**EXERCISE DESCRIPTION**
From the line with "(occupied_count b' = occupied_count b -> (first_bound" to the line with "Lemma first_bound_jumped k", retype every line exactly, including those two, and leave out the rest of the data below.

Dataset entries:
"""
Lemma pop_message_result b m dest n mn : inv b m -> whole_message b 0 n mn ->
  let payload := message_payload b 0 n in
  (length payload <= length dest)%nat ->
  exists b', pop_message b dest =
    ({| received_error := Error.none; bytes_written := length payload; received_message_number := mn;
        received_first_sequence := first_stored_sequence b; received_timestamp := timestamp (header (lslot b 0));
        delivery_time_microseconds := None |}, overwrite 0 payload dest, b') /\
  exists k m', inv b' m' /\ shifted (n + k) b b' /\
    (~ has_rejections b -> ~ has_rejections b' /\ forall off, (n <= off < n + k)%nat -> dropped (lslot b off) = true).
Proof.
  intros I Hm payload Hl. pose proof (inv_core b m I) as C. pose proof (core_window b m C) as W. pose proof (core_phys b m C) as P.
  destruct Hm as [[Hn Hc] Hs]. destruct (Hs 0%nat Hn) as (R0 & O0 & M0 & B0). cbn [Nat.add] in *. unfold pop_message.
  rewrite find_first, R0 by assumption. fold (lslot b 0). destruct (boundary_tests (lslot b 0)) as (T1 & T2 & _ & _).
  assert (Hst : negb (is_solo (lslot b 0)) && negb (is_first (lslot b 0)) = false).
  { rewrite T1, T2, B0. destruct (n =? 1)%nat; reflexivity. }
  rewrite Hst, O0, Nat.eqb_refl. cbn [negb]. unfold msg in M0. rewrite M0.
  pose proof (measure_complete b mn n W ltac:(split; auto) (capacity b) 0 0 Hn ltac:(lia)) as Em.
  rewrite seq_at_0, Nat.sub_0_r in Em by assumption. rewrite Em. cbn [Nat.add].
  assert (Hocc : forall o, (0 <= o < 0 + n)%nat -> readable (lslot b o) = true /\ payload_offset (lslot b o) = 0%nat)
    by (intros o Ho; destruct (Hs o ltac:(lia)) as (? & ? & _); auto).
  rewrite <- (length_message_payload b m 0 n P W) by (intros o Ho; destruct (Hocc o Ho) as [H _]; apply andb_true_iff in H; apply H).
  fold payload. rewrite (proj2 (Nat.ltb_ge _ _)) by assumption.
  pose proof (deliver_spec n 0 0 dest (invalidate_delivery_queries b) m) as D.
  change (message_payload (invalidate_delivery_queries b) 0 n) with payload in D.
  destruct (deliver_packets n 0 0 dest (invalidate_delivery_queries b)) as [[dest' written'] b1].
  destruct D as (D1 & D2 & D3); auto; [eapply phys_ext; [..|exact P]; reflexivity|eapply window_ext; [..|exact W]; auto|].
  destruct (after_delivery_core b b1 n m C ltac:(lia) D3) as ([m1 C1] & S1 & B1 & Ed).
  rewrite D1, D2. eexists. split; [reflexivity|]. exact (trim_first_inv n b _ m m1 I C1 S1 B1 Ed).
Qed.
"""
"""
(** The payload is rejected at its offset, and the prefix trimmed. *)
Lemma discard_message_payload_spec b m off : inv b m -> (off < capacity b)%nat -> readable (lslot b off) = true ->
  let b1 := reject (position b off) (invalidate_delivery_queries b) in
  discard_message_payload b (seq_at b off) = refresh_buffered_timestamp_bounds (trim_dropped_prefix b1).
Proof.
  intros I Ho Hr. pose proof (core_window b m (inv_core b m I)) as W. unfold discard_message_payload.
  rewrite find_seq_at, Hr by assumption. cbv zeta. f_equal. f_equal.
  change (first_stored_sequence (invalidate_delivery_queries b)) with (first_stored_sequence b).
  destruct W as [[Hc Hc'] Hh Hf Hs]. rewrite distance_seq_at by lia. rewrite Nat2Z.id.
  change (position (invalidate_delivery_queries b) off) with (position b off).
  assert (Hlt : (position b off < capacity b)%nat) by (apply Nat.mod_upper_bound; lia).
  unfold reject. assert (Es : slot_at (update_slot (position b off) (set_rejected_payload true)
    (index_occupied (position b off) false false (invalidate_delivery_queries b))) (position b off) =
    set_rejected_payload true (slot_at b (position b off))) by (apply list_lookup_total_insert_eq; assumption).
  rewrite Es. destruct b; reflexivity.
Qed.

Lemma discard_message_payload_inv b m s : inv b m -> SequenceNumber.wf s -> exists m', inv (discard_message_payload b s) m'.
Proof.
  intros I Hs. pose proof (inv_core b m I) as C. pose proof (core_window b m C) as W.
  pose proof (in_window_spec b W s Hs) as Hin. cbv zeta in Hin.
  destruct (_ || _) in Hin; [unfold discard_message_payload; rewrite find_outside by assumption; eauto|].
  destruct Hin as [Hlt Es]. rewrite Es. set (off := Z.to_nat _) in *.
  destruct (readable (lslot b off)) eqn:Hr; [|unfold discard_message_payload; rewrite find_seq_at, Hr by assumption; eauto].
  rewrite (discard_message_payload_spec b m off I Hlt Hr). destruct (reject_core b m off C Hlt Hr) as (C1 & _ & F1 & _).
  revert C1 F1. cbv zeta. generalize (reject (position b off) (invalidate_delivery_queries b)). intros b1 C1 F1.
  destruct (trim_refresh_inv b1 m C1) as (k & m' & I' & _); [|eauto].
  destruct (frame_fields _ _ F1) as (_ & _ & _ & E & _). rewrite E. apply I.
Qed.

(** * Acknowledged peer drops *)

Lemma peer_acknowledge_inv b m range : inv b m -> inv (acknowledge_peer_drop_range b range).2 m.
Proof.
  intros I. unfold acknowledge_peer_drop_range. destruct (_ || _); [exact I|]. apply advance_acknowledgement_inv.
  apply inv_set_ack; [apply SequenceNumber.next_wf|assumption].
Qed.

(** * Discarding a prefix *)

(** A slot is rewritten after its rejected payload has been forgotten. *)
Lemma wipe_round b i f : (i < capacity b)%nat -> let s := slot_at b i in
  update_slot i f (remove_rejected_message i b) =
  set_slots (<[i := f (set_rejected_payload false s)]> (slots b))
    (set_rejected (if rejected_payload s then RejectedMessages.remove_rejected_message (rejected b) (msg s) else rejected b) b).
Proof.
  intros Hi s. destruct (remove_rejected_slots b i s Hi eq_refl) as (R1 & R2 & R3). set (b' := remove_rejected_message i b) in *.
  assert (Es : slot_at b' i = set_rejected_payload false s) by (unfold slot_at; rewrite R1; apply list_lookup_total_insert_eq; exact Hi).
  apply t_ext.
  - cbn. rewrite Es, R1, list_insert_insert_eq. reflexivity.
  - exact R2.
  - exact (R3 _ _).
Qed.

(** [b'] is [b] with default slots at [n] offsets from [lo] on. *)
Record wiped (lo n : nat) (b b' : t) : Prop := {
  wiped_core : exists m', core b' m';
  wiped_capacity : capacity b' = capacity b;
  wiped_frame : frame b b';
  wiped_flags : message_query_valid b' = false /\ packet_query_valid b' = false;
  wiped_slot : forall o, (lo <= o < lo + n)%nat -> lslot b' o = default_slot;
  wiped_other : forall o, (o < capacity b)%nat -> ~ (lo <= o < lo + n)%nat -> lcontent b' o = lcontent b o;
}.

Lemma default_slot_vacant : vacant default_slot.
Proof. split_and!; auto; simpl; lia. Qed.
"""
"""
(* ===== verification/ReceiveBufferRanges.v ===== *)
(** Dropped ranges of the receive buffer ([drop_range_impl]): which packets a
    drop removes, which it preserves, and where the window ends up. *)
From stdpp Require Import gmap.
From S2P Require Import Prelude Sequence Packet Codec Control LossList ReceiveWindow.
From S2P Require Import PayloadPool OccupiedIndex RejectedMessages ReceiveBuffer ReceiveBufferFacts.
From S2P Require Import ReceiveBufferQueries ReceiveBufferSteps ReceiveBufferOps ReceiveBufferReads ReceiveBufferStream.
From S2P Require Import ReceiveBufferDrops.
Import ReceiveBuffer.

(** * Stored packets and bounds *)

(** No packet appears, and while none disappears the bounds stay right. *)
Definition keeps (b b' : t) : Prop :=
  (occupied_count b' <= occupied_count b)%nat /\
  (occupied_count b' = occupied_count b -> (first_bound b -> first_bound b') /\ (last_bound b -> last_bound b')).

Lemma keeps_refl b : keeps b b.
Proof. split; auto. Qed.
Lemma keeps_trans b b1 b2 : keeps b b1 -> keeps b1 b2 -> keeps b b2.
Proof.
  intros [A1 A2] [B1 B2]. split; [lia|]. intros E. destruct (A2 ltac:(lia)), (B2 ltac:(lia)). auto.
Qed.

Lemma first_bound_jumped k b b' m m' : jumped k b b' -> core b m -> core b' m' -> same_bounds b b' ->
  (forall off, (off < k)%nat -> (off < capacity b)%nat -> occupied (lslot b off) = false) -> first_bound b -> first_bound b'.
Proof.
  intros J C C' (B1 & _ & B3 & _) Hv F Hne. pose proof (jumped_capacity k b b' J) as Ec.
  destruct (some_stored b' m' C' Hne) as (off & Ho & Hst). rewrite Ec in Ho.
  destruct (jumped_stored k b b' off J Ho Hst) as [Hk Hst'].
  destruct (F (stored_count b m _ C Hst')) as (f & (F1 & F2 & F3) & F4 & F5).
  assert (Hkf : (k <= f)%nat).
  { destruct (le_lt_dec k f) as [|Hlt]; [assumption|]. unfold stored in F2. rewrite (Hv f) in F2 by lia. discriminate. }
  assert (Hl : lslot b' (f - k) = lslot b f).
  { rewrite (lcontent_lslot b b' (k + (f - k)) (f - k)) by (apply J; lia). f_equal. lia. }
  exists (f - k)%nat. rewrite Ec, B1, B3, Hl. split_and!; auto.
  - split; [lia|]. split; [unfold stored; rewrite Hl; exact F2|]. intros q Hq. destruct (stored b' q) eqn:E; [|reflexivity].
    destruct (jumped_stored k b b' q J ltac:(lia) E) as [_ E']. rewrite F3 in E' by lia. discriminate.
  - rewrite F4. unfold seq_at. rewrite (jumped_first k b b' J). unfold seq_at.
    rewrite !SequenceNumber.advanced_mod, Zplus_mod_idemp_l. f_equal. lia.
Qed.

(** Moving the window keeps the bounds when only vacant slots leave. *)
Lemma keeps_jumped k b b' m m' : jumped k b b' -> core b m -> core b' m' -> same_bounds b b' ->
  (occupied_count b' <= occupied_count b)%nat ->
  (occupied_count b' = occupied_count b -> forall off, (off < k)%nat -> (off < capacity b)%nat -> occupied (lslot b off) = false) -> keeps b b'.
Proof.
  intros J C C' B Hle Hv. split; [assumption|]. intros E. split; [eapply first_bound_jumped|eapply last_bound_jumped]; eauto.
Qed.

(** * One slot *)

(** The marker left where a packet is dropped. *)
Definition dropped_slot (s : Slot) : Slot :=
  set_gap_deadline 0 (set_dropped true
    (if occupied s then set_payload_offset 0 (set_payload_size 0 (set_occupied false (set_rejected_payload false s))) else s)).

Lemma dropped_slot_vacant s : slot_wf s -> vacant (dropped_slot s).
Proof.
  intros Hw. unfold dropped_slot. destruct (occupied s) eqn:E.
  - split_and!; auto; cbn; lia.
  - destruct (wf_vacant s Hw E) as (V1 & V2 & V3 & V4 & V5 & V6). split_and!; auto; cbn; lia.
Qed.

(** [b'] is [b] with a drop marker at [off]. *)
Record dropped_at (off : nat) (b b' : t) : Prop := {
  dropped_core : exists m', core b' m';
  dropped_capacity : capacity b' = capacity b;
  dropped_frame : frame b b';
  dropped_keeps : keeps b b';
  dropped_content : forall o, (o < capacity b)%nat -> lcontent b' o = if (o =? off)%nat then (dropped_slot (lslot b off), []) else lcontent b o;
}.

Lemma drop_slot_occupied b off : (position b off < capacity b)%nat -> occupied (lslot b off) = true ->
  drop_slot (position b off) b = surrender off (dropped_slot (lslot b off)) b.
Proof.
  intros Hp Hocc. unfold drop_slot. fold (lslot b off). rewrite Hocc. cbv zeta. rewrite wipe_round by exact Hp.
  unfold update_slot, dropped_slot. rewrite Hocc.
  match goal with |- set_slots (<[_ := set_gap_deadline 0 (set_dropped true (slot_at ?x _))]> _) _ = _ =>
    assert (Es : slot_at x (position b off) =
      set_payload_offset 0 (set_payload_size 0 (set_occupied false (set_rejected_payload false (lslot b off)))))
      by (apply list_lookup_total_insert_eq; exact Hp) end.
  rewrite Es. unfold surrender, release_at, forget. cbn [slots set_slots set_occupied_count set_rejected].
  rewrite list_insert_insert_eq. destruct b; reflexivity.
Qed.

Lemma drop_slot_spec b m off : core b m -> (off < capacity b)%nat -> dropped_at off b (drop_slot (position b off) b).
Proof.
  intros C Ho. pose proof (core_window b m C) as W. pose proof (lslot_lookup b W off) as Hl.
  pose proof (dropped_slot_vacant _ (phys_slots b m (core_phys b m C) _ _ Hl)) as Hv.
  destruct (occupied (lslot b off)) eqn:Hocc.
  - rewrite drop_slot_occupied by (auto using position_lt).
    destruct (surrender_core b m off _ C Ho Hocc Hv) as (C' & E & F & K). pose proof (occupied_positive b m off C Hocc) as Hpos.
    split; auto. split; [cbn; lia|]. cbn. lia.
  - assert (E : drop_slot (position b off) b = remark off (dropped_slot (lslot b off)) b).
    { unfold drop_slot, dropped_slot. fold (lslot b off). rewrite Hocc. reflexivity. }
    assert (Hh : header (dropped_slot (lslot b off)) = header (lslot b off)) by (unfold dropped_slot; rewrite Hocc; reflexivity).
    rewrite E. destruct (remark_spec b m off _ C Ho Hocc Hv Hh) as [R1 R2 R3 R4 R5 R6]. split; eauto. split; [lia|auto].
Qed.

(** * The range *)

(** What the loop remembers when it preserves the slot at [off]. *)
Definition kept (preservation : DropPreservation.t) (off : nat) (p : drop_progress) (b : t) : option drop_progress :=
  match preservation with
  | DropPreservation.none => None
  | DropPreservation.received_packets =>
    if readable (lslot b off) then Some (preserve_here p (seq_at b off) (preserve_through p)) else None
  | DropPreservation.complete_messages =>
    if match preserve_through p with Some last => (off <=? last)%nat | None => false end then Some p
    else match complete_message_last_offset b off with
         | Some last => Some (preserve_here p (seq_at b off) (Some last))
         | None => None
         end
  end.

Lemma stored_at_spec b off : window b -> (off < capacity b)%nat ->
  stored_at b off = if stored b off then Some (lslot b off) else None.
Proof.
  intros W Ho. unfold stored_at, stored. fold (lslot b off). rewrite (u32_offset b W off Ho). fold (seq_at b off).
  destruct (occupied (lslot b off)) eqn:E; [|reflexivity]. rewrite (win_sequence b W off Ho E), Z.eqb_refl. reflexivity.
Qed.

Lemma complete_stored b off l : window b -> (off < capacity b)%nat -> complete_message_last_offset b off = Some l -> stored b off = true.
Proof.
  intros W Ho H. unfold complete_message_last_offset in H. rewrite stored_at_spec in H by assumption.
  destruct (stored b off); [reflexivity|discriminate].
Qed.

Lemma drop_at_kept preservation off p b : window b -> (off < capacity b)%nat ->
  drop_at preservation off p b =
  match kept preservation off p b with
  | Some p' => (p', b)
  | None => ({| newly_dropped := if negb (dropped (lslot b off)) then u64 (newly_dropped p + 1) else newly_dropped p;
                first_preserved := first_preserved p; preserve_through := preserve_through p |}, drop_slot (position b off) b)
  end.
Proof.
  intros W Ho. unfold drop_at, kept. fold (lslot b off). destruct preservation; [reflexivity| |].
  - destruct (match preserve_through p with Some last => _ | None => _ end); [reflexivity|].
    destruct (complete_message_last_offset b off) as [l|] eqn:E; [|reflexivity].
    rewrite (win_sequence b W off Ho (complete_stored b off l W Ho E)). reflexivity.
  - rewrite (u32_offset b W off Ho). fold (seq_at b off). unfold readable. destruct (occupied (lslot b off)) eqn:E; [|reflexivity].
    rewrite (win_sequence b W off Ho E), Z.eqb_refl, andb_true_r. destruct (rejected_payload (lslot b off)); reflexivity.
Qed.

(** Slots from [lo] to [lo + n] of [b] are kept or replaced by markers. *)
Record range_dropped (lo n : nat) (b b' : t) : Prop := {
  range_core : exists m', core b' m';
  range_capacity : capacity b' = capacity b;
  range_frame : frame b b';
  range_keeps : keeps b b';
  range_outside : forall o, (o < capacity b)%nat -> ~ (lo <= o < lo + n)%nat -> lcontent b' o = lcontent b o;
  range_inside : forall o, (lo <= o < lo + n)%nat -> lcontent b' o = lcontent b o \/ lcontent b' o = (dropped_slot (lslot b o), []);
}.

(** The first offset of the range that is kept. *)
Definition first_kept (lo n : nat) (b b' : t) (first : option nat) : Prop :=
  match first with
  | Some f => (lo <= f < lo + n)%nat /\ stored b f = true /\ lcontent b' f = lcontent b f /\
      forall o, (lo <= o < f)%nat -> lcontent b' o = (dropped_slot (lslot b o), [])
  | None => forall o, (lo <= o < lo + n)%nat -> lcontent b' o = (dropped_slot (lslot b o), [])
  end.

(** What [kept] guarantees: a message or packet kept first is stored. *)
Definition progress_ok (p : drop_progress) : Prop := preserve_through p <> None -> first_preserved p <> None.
"""
**TASK OUTPUT**
  (occupied_count b' = occupied_count b -> (first_bound b -> first_bound b') /\ (last_bound b -> last_bound b')).

Lemma keeps_refl b : keeps b b.
Proof. split; auto. Qed.
Lemma keeps_trans b b1 b2 : keeps b b1 -> keeps b1 b2 -> keeps b b2.
Proof.
  intros [A1 A2] [B1 B2]. split; [lia|]. intros E. destruct (A2 ltac:(lia)), (B2 ltac:(lia)). auto.
Qed.

Lemma first_bound_jumped k b b' m m' : jumped k b b' -> core b m -> core b' m' -> same_bounds b b' ->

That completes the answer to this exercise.